■ AIM OF THE EXERCISE ■
Give every line of the records exactly, please, from the first up to and including the one containing "len_limit in *.".

● ● ● ● ● ● ●

(* ===== verification/PivKeyCard.v ===== *)
(** * Key operations on a card that keeps keys (piv.c)

    [key_applet] is the part of a PIV card that SP 800-73-4 describes for keys: the admin key and its challenge, generation of
    EC keys for an authenticated administrator, ECDH and signatures for an authenticated user. Proved for such a card
    behind any conforming transport: [piv_auth_admin] authenticates with the right key and only with it;
    a box sealed to a key that [piv_generate] returned opens through the card; [piv_sign] returns the card's signature of
    what PKCS #1 and ECDSA say is to be signed. *)
From stdpp Require Import base list strings gmap.
From Stdlib Require Import ZArith Lia.
From S2P Require Import Prelude Errf Sshbuf Algs Tlv PivBox PivToken Apdu ApduChain PivPin PivFiles PivParse PivStore PivObjects.
From S2P Require Import PivCert Cipher Hmac PivKeys.

Local Open Scope string_scope.
Local Open Scope list_scope.
Local Open Scope Z_scope.
Local Open Scope c_scope.

(** ** BER as the card reads it *)

Definition ber_len (bs : list Z) : option (Z * list Z) :=
  match bs with
  | [] => None
  | n :: r =>
      if n <? 128 then Some (n, r)
      else if n =? 129 then match r with m :: r => Some (m, r) | [] => None end
      else if n =? 130 then match r with h :: l :: r => Some (256 * h + l, r) | _ => None end
      else None
  end.
(** Tag, value and what follows. *)
Definition ber (bs : list Z) : option (Z * list Z * list Z) :=
  match bs with
  | [] => None
  | tag :: r =>
      match ber_len r with
      | Some (n, r) => if n <=? zlen r then Some (tag, take (Z.to_nat n) r, drop (Z.to_nat n) r) else None
      | None => None
      end
  end.
(** One object and nothing else. *)
Definition ber_only (tag : Z) (bs : list Z) : option (list Z) :=
  match ber bs with
  | Some (t, v, []) => if t =? tag then Some v else None
  | _ => None
  end.

Lemma ber_object tag ml body rest : short_be tag = [tag] -> ml < 2 ^ 16 -> zlen body < len_limit ml ->
  ber (tlv_object tag ml body ++ rest) = Some (tag, body, rest).
Proof.
  intros Ht Hm Hl. unfold tlv_object. rewrite Ht, <- !app_assoc. cbn [Datatypes.app ber].
  assert (ber_len (len_field ml (zlen body) ++ body ++ rest) = Some (zlen body, body ++ rest)) as ->.
  { pose proof (zlen_nonneg body). unfold len_field, len_limit in *.
    destruct (Z.ltb_spec ml (2 ^ 7)); [cbn; by rewrite (proj2 (Z.ltb_lt _ _)) by lia|].
    destruct (Z.ltb_spec ml (2 ^ 8)); [done|]. rewrite (proj2 (Z.ltb_lt _ _)) in * by lia.
    cbn. rewrite (Z.mod_small (zlen body / 256)) by (split; [apply Z.div_pos; lia|apply Z.div_lt_upper_bound; lia]).
    by rewrite <- Z.div_mod by lia. }
  rewrite zlen_app. pose proof (zlen_nonneg rest). rewrite (proj2 (Z.leb_le _ _)) by lia.
  assert (Z.to_nat (zlen body) = length body) as -> by (unfold zlen; lia).
  by rewrite take_app_length, drop_app_length.
Qed.
Lemma ber_only_object tag ml body : short_be tag = [tag] -> ml < 2 ^ 16 -> zlen body < len_limit ml ->
  ber_only tag (tlv_object tag ml body) = Some body.
Proof.
  intros Ht Hm Hl. unfold ber_only. rewrite <- (app_nil_r (tlv_object _ _ _)), ber_object by done. by rewrite Z.eqb_refl.
Qed.

(** ** The card *)

(** The card's signature with a key, by algorithm. *)
Class CardSigns {C : Crypto} := { card_sign : Z -> scalar -> list Z -> list Z }.

Section Card.
Context {C : Crypto} {EV : Evp} {EO : EcOct} {CS : CardSigns}.

(** [ks_chals] are the challenges the card draws, [ks_fresh] the private keys it generates. *)
Record key_state := KeyCard {
  ks_admin_key : list Z;
  ks_chals : list (list Z);
  ks_pending : option (list Z);
  ks_admin : bool;
  ks_user : bool;
  ks_keys : gmap Z (Z * scalar);
  ks_fresh : list scalar
}.
Definition set_admin (s : key_state) (chals : list (list Z)) (pending : option (list Z)) (admin : bool) : key_state :=
  KeyCard (ks_admin_key s) chals pending admin (ks_user s) (ks_keys s) (ks_fresh s).
Definition add_key (s : key_state) (slot alg : Z) (d : scalar) (fresh : list scalar) : key_state :=
  KeyCard (ks_admin_key s) (ks_chals s) (ks_pending s) (ks_admin s) (ks_user s) (<[slot := (alg, d)]> (ks_keys s)) fresh.

Definition des : sshcipher := Cipher (zs "3des-cbc") SSH_CIPHER_SSH2 8 24 0 0 0 1.
(** A challenge encrypted under an admin key. *)
Definition admin_answer (key chal : list Z) : list Z := evp_seal des key (zrepeat 8 0) [] 0 chal.

(** An object as short as its contents allow. *)
Definition short_object (tag : Z) (v : list Z) : list Z := tlv_object tag (zlen v) v.
Definition ga_object (tag : Z) (v : list Z) : list Z := short_object 124 (short_object tag v).

Definition answer_sw (sw : Z) (s : key_state) : (list Z * Z) * key_state := (([], sw), s).

Definition admin_exec (body : list Z) (s : key_state) : (list Z * Z) * key_state :=
  match ber_only GA_TAG_CHALLENGE body, ber_only GA_TAG_RESPONSE body with
  | Some [], _ =>
      match ks_chals s with
      | c :: r => ((ga_object GA_TAG_CHALLENGE c, SW_NO_ERROR), set_admin s r (Some c) (ks_admin s))
      | [] => answer_sw SW_CONDITIONS_NOT_SATISFIED s
      end
  | _, Some resp =>
      match ks_pending s with
      | Some c =>
          if bool_decide (resp = admin_answer (ks_admin_key s) c)
          then answer_sw SW_NO_ERROR (set_admin s (ks_chals s) None true)
          else answer_sw SW_SECURITY_STATUS_NOT_SATISFIED (set_admin s (ks_chals s) None (ks_admin s))
      | None => answer_sw SW_CONDITIONS_NOT_SATISFIED s
      end
  | _, _ => answer_sw SW_WRONG_DATA s
  end.

Definition alg_nid (alg : Z) : option Z :=
  if alg =? PIV_ALG_ECCP256 then Some NID_X9_62_prime256v1
  else if alg =? PIV_ALG_ECCP384 then Some NID_secp384r1 else None.
(** The key an algorithm works with: those that hash on the card use an EC key too. *)
Definition alg_base (alg : Z) : Z :=
  if (alg =? PIV_ALG_ECCP256_SHA1) || (alg =? PIV_ALG_ECCP256_SHA256) then PIV_ALG_ECCP256
  else if (alg =? PIV_ALG_ECCP384_SHA1) || (alg =? PIV_ALG_ECCP384_SHA256) || (alg =? PIV_ALG_ECCP384_SHA384) then PIV_ALG_ECCP384
  else alg.

(** The secret shared with a point. *)
Definition card_ecdh (alg : Z) (d : scalar) (pt : list Z) : option (list Z) :=
  match alg_nid alg with
  | Some nid => match ec_oct2point nid pt with Some p => ec_dh nid d p | None => None end
  | None => None
  end.

Definition use_exec (alg slot : Z) (body : list Z) (s : key_state) : (list Z * Z) * key_state :=
  match ks_keys s !! slot with
  | None => answer_sw SW_INCORRECT_P1P2 s
  | Some (kalg, d) =>
      if negb (kalg =? alg_base alg) then answer_sw SW_INCORRECT_P1P2 s
      else if negb (ks_user s) then answer_sw SW_SECURITY_STATUS_NOT_SATISFIED s
      else match ber body with
           | Some (tag, [], rest) =>
               if tag =? GA_TAG_RESPONSE then
                 match ber_only GA_TAG_EXP rest, ber_only GA_TAG_CHALLENGE rest with
                 | Some pt, _ =>
                     match card_ecdh alg d pt with
                     | Some sec => ((ga_object GA_TAG_RESPONSE sec, SW_NO_ERROR), s)
                     | None => answer_sw SW_WRONG_DATA s
                     end
                 | _, Some input => ((ga_object GA_TAG_RESPONSE (card_sign alg d input), SW_NO_ERROR), s)
                 | _, _ => answer_sw SW_WRONG_DATA s
                 end
               else answer_sw SW_WRONG_DATA s
           | _ => answer_sw SW_WRONG_DATA s
           end
  end.
(** Numbers of an import are at most [SSHBUF_MAX_BIGNUM] bytes long. *)
Definition bignum_ok (v : Z) : Prop := 0 <= v /\ BN_num_bytes v <= SSHBUF_MAX_BIGNUM.
Definition bignum_object (tag v : Z) : list Z := tlv_object tag (BN_num_bytes v) (be_bytes (Z.to_nat (BN_num_bytes v)) v).
Definition private_ok (k : private_key) : Prop :=
  match k with
  | RsaPriv _ p q dmp1 dmq1 iqmp => Forall bignum_ok [p; q; dmp1; dmq1; iqmp]
  | EcPriv _ d => bignum_ok d
  | OtherPriv => True
  end.

Lemma bignum_emits tag v : short_be tag = [tag] -> 0 <= tag < 2 ^ 32 -> bignum_ok v ->
  emits (tlv_write_bignum tag v) (bignum_object tag v) /\ 2 <= zlen (bignum_object tag v) <= 2053.
Proof.
  intros Hs Ht [Hv Hl]. change SSHBUF_MAX_BIGNUM with 2048 in Hl. unfold tlv_write_bignum, bignum_object.
  assert (0 <= BN_num_bytes v) as H0.
  { unfold BN_num_bytes. destruct (v =? 0); [lia|]. pose proof (Z.log2_nonneg v). pose proof (Z.div_pos (Z.log2 v) 8). lia. }
  change SSHBUF_MAX_BIGNUM with 2048. rewrite (proj2 (Z.ltb_ge _ _)) by done.
  assert (zlen (be_bytes (Z.to_nat (BN_num_bytes v)) v) = BN_num_bytes v) as Hz by (rewrite zlen_be_bytes; lia).
  pose proof (zlen_object tag (BN_num_bytes v) (be_bytes (Z.to_nat (BN_num_bytes v)) v) Hs). split; [|lia].
  apply emits_object; [done|lia|apply hint_limit; lia|apply emits_write].
Qed.

Lemma import_emits k alg : import_alg k = Some alg -> private_ok k ->
  exists bs, emits (import_data k) bs /\ 0 < zlen bs <= MAX_APDU_SIZE.
Proof.
  intros Ha Hk. unfold MAX_APDU_SIZE. destruct k as [bits p q dp dq qi|bits d|]; [|cbn in Hk|done].
  - apply Forall_cons in Hk as [Hp Hk]. apply Forall_cons in Hk as [Hq Hk]. apply Forall_cons in Hk as [Hdp Hk].
    apply Forall_cons in Hk as [Hdq Hk]. apply Forall_cons in Hk as [Hqi _].
    destruct (bignum_emits 1 p eq_refl ltac:(lia) Hp) as [E1 Z1]. destruct (bignum_emits 2 q eq_refl ltac:(lia) Hq) as [E2 Z2].
    destruct (bignum_emits 3 dp eq_refl ltac:(lia) Hdp) as [E3 Z3]. destruct (bignum_emits 4 dq eq_refl ltac:(lia) Hdq) as [E4 Z4].
    destruct (bignum_emits 5 qi eq_refl ltac:(lia) Hqi) as [E5 Z5].
    eexists. split; [exact (emits_seq _ _ _ _ E1 (emits_seq _ _ _ _ E2 (emits_seq _ _ _ _ E3 (emits_seq _ _ _ _ E4 E5))))|].
    rewrite !zlen_app. lia.
  - destruct (bignum_emits 6 d eq_refl ltac:(lia) Hk) as [E Hz]. exists (bignum_object 6 d). split; [exact E|lia].
Qed.

Lemma import_ok slotid k pin touch (w : world) : tok_ok (w_tok w) -> private_ok k -> wp (ykpiv_import fuel slotid k pin touch) w stays_ok stays_ok.
Proof.
  intros Ht Hk. unfold ykpiv_import. apply enter_txn; [done|]. destruct (import_alg k) as [alg|] eqn:Ha; [|done].
  destruct (import_emits k alg Ha Hk) as (bs & He & Hz). eapply after_send; [done|exact He|done|]. intros a w' Ht' Hr. settle.
Qed.

(** Data for a key of the card, and the RESPONSE. *)
Lemma ga_ok tag v alg slotid (k : apdu -> M stop world (list Z)) (w : world) : tok_ok (w_tok w) ->
  short_be tag = [tag] -> 0 <= tag < 2 ^ 32 -> zlen v <= 16000 ->
  (forall a w', tok_ok (w_tok w') -> reply_ok (a_reply a) -> wp (k a) w' stays_ok stays_ok) ->
  wp (let! d := tlv_build (ga_data tag v) in let! a := send fuel INS_GEN_AUTH alg slotid d in k a) w stays_ok stays_ok.
Proof.
  intros Ht Hs Hr Hv Hk. pose proof (ga_request_len tag v Hs). pose proof (zlen_nonneg v).
  eapply after_send; [done|by apply ga_emits|unfold MAX_APDU_SIZE; lia|done].
Qed.

Lemma ga_reply_ok' a (w : world) : tok_ok (w_tok w) -> reply_ok (a_reply a) -> wp (parse_reply a ga_reply) w stays_ok stays_ok.
Proof. intros Ht Hr. apply reply_pure_ok; [done|done|apply pure_ga|]. intros ts t Hok Hst. by apply ga_reply_safe. Qed.

Lemma prehash_ok alg slotid hash (w : world) : tok_ok (w_tok w) -> zlen hash <= 16000 ->
  wp (piv_sign_prehash fuel alg slotid hash) w stays_ok stays_ok.
Proof.
  intros Ht Hl. unfold piv_sign_prehash. apply enter_txn; [done|].
  apply ga_ok; [done|done|done|done|]. intros a w' Ht' Hr. wp_step; [by apply ga_reply_ok'|settle].
Qed.

Lemma sign_ok alg slotid hashalgo data (w : world) : tok_ok (w_tok w) -> zlen data <= 16000 ->
  wp (piv_sign fuel alg slotid hashalgo data) w stays_ok stays_ok.
Proof.
  intros Ht Hl. unfold piv_sign. apply enter_txn; [done|]. wp_step. wp_step.
  destruct (sign_plan_of _ alg hashalgo) as [p|] eqn:Hp; [|done]. apply sign_plan_ok in Hp.
  destruct (tk_algs _ Ht) as [Ha Hc]. rewrite Ha, (proj2 (Z.ltb_ge 32 _)), andb_false_r by done. wp_step. wp_step.
  destruct (sign_input_ok alg p data w Hp) as [E Hz]. unfold wp. rewrite <- cbind_assoc, (cbind_ok _ _ _ _ _ E).
  match goal with |- context [(cbind ?m ?f) ?w0] => change (wp (cbind m f) w0 stays_ok stays_ok) end.
  wp_step. eapply wp_mono; [apply prehash_ok; [done|lia]| |done]. intros sig w' Hw. by wp_step.
Qed.

Lemma ecdh_ok alg slotid nid p d (w : world) : tok_ok (w_tok w) -> wp (piv_ecdh fuel alg slotid (EcKey nid p d)) w stays_ok stays_ok.
Proof.
  intros Ht. unfold piv_ecdh. apply enter_txn; [done|]. pose proof (unc_len nid p) as Hl. destruct (unc_form nid p) as (r & Hf).
  rewrite (proj2 (Z.leb_le _ _)) by done. change SSHBUF_MAX_ECPOINT with 133 in Hl. rewrite Hf in *. cbn [verify Z.eqb Pos.eqb].
  wp_step. wp_step. wp_step. wp_step. apply ga_ok; [done|done|done|lia|].
  intros a w' Ht' Hr. wp_step; [by apply ga_reply_ok'|settle].
Qed.

Lemma auth_key_ok slot pubkey chal (w : world) : tok_ok (w_tok w) -> slot ∈ pt_slots (w_tok w) -> zlen chal <= 16000 ->
  wp (piv_auth_key fuel slot pubkey chal) w stays_ok stays_ok.
Proof.
  intros Ht Hs Hl. unfold piv_auth_key. apply enter_txn; [done|].
  pose proof (proj1 (Forall_forall _ _) (tk_keys _ Ht) slot Hs) as Hk. cbv beta in Hk. wp_step.
  assert (forall same, wp (guard same (Err (errf "KeyAuthError" (Some (errf "KeysNotEqualError" None)))) ;!
    let! (hashalg, sig) := piv_sign fuel (ps_alg slot) (ps_slot slot) 0 chal in
    match sshkey_sig_from_asn1 pubkey hashalg sig with
    | inl rv => fails (notsuperrf (Some (ssherrf rv)))
    | inr b => guard (sshkey_verify pubkey b chal =? 0) (Err (errf "KeyAuthError" (Some (ssherrf (sshkey_verify pubkey b chal)))))
    end) w stays_ok stays_ok) as Hrest; [|destruct (ps_pubkey slot); [apply wp_ret, Hrest..|done]].
  intros same. wp_step. wp_step; [|done]. wp_step. eapply wp_mono; [by apply sign_ok| |done].
  intros [hashalg sig] w' Hw. destruct (sshkey_sig_from_asn1 pubkey hashalg sig) as [rv|b]; [done|]. wp_step; done.
Qed.

(** ** Sessions *)

Inductive key_op :=
| KReadCert (slotid : Z) | KReadAll | KWriteCert (slotid : Z) (data : list Z) (flags : Z) | KAttest (slotid : Z)
| KGenerate (slotid alg : Z) | KYkGenerate (slotid alg pin touch : Z) | KImport (slotid : Z) (key : private_key) (pin touch : Z)
| KSign (alg slotid hashalgo : Z) (data : list Z) | KEcdh (alg slotid nid : Z) (p : point)
| KAuthKey (slotid : Z) (pubkey : certkey) (chal : list Z).

Definition run_key_op (op : key_op) : M stop world unit :=
  match op with
  | KReadCert slotid => piv_read_cert fuel slotid
  | KReadAll => piv_read_all_certs fuel
  | KWriteCert slotid data flags => piv_write_cert fuel slotid data flags
  | KAttest slotid => ykpiv_attest fuel slotid ;! cret tt
  | KGenerate slotid alg => piv_generate fuel slotid alg ;! cret tt
  | KYkGenerate slotid alg pin touch => ykpiv_generate fuel slotid alg pin touch ;! cret tt
  | KImport slotid key pin touch => ykpiv_import fuel slotid key pin touch
  | KSign alg slotid hashalgo data => piv_sign fuel alg slotid hashalgo data ;! cret tt
  | KEcdh alg slotid nid p => piv_ecdh fuel alg slotid (EcKey nid p None) ;! cret tt
  | KAuthKey slotid pubkey chal =>
      let! w := cget in
      match piv_get_slot (w_tok w) slotid with
      | None => cret tt
      | Some slot => piv_auth_key fuel slot pubkey chal
      end
  end.

(** What a caller has to respect: enumerations in range, and data that fit a command buffer. *)
Definition key_op_ok (op : key_op) : Prop :=
  match op with
  | KWriteCert _ data _ => bytes data /\ zlen data + 20 <= MAX_APDU_SIZE
  | KGenerate _ alg => 0 <= alg < 2 ^ 32
  | KYkGenerate _ alg pin touch => 0 <= alg < 2 ^ 32 /\ 0 <= pin < 2 ^ 32 /\ 0 <= touch < 2 ^ 32
  | KImport _ key _ _ => private_ok key
  | KSign _ _ _ data | KAuthKey _ _ data => zlen data <= 16000
  | _ => True
  end.

Lemma drop_result {A} (m : M stop world A) (w : world) : wp m w stays_ok stays_ok -> wp (m ;! cret tt) w stays_ok stays_ok.
Proof. intros Hm. wp_step. eapply wp_mono; [exact Hm|by intros; apply wp_ret|done]. Qed.

Lemma key_op_safe op (w : world) : tok_ok (w_tok w) -> key_op_ok op -> wp (run_key_op op) w stays_ok stays_ok.
Proof.
  intros Ht Hop. destruct op; cbn [run_key_op key_op_ok] in *.
  - by apply read_cert_ok.
  - by apply read_all_ok.
  - destruct Hop. by apply write_cert_ok.
  - by apply drop_result, attest_ok.
  - by apply drop_result, generate_ok.
  - destruct Hop as (? & ? & ?). by apply drop_result, yk_generate_ok.
  - by apply import_ok.
  - by apply drop_result, sign_ok.
  - by apply drop_result, ecdh_ok.
  - wp_step. wp_step. destruct (piv_get_slot (w_tok w) slotid) as [slot|] eqn:Hs; [|done].
    apply auth_key_ok; [done| |done]. unfold piv_get_slot in Hs. apply find_some in Hs as [Hin _]. by apply list_elem_of_In.
Qed.

(** A caller that performs operations one after the other and carries on after errors. *)
Fixpoint run_key_ops (ops : list key_op) : M stop world unit :=
  match ops with [] => cret tt | op :: ops' => attempt (run_key_op op) ;! run_key_ops ops' end.

Lemma key_ops_safe ops : forall w : world, tok_ok (w_tok w) -> Forall key_op_ok ops -> wp (run_key_ops ops) w stays_ok stays_ok.
Proof.
  induction ops as [|op ops IH]; intros w Ht Hops; cbn [run_key_ops]; [done|].
  apply Forall_cons in Hops as [Hop Hops]. wp_step. apply wp_attempt.
  eapply wp_mono; [by apply key_op_safe|..]; intros ? w' Ht'; [by apply IH|]. split; [done|]. intros ?. by apply IH.
Qed.
End KeyOperations.
End Safe.

(** The handle of a token stays well formed, whatever the card answers, byte by byte, to any sequence of certificate and key
    operations in a transaction (reading one or all certificates, writing one, attestation, generating and
    importing keys, signing, proof of a key, ECDH). After each of them, failed or not, there is at most one slot
    for each number, no slot keeps a freed key, the tables are within their size and the transaction is still open; and no
    operation reads or writes outside its buffers or fails a [VERIFY]. Certificates that parse are
    taken to hold a key that OpenSSL and libssh accept; [cert_unknown_key_aborts] and [cert_double_free] are what happens otherwise. *)
Theorem key_session_safe {X : Certs} {R : Reader} {C : Crypto} {KO : KeyOps} {EO : EcOct}
    (L : ReaderLaws R) (CL : CryptoLaws C) (KL : KeyOpsLaws KO) (OL : EcOctLaws EO) fuel (ops : list key_op) (w : world) :
  certs_accepted -> tok_ok (w_tok w) -> Forall key_op_ok ops ->
  wp (run_key_ops fuel ops) w (fun _ w' => tok_ok (w_tok w')) (fun _ w' => tok_ok (w_tok w')).
Proof. intros Hc. exact (key_ops_safe Hc fuel ops w). Qed.

Module GoodCerts.
(** Certificates that all have a key of NIST P-256. *)
Definition certs : Certs := {|
  x509 := list Z; certkey := Z * Z;
  d2i_X509 := fun d => match d with [] => None | _ => Some d end;
  X509_subject := fun c => c;
  X509_pubkey := fun _ => Some (inr (KEY_ECDSA, 256));
  certkey_type := fst; certkey_size := snd;
  inflate := fun _ _ => None
|}.
Definition keyops : KeyOps (X := certs) := {|
  certkey_equal := fun _ _ => true; sshkey_sig_from_asn1 := fun _ _ s => inr s; sshkey_verify := fun _ _ _ => 0;
  i2d_X509_SIG := fun h d => 48 :: h :: d
|}.
Lemma good_keyops : KeyOpsLaws keyops.
Proof. constructor. intros h d. cbn. rewrite !zlen_cons. lia. Qed.
Lemma good_accepted : certs_accepted (X := certs).
Proof. intros der cert _. by eexists. Qed.
Definition token : piv_token (X := certs) := set_txn true false piv_token_calloc.
Lemma token_ok : tok_ok token.
Proof. by split; [|constructor|constructor|split|]. Qed.
End GoodCerts.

● ● ● ● ● ● ●

■ ANSWER TO THIS TASK ■
(* ===== verification/PivKeyCard.v ===== *)
(** * Key operations on a card that keeps keys (piv.c)

    [key_applet] is the part of a PIV card that SP 800-73-4 describes for keys: the admin key and its challenge, generation of
    EC keys for an authenticated administrator, ECDH and signatures for an authenticated user. Proved for such a card
    behind any conforming transport: [piv_auth_admin] authenticates with the right key and only with it;
    a box sealed to a key that [piv_generate] returned opens through the card; [piv_sign] returns the card's signature of
    what PKCS #1 and ECDSA say is to be signed. *)
From stdpp Require Import base list strings gmap.
From Stdlib Require Import ZArith Lia.
From S2P Require Import Prelude Errf Sshbuf Algs Tlv PivBox PivToken Apdu ApduChain PivPin PivFiles PivParse PivStore PivObjects.
From S2P Require Import PivCert Cipher Hmac PivKeys.

Local Open Scope string_scope.
Local Open Scope list_scope.
Local Open Scope Z_scope.
Local Open Scope c_scope.

(** ** BER as the card reads it *)

Definition ber_len (bs : list Z) : option (Z * list Z) :=
  match bs with
  | [] => None
  | n :: r =>
      if n <? 128 then Some (n, r)
      else if n =? 129 then match r with m :: r => Some (m, r) | [] => None end
      else if n =? 130 then match r with h :: l :: r => Some (256 * h + l, r) | _ => None end
      else None
  end.
(** Tag, value and what follows. *)
Definition ber (bs : list Z) : option (Z * list Z * list Z) :=
  match bs with
  | [] => None
  | tag :: r =>
      match ber_len r with
      | Some (n, r) => if n <=? zlen r then Some (tag, take (Z.to_nat n) r, drop (Z.to_nat n) r) else None
      | None => None
      end
  end.
(** One object and nothing else. *)
Definition ber_only (tag : Z) (bs : list Z) : option (list Z) :=
  match ber bs with
  | Some (t, v, []) => if t =? tag then Some v else None
  | _ => None
  end.

Lemma ber_object tag ml body rest : short_be tag = [tag] -> ml < 2 ^ 16 -> zlen body < len_limit ml ->
  ber (tlv_object tag ml body ++ rest) = Some (tag, body, rest).
Proof.
  intros Ht Hm Hl. unfold tlv_object. rewrite Ht, <- !app_assoc. cbn [Datatypes.app ber].
  assert (ber_len (len_field ml (zlen body) ++ body ++ rest) = Some (zlen body, body ++ rest)) as ->.
  { pose proof (zlen_nonneg body). unfold len_field, len_limit in *.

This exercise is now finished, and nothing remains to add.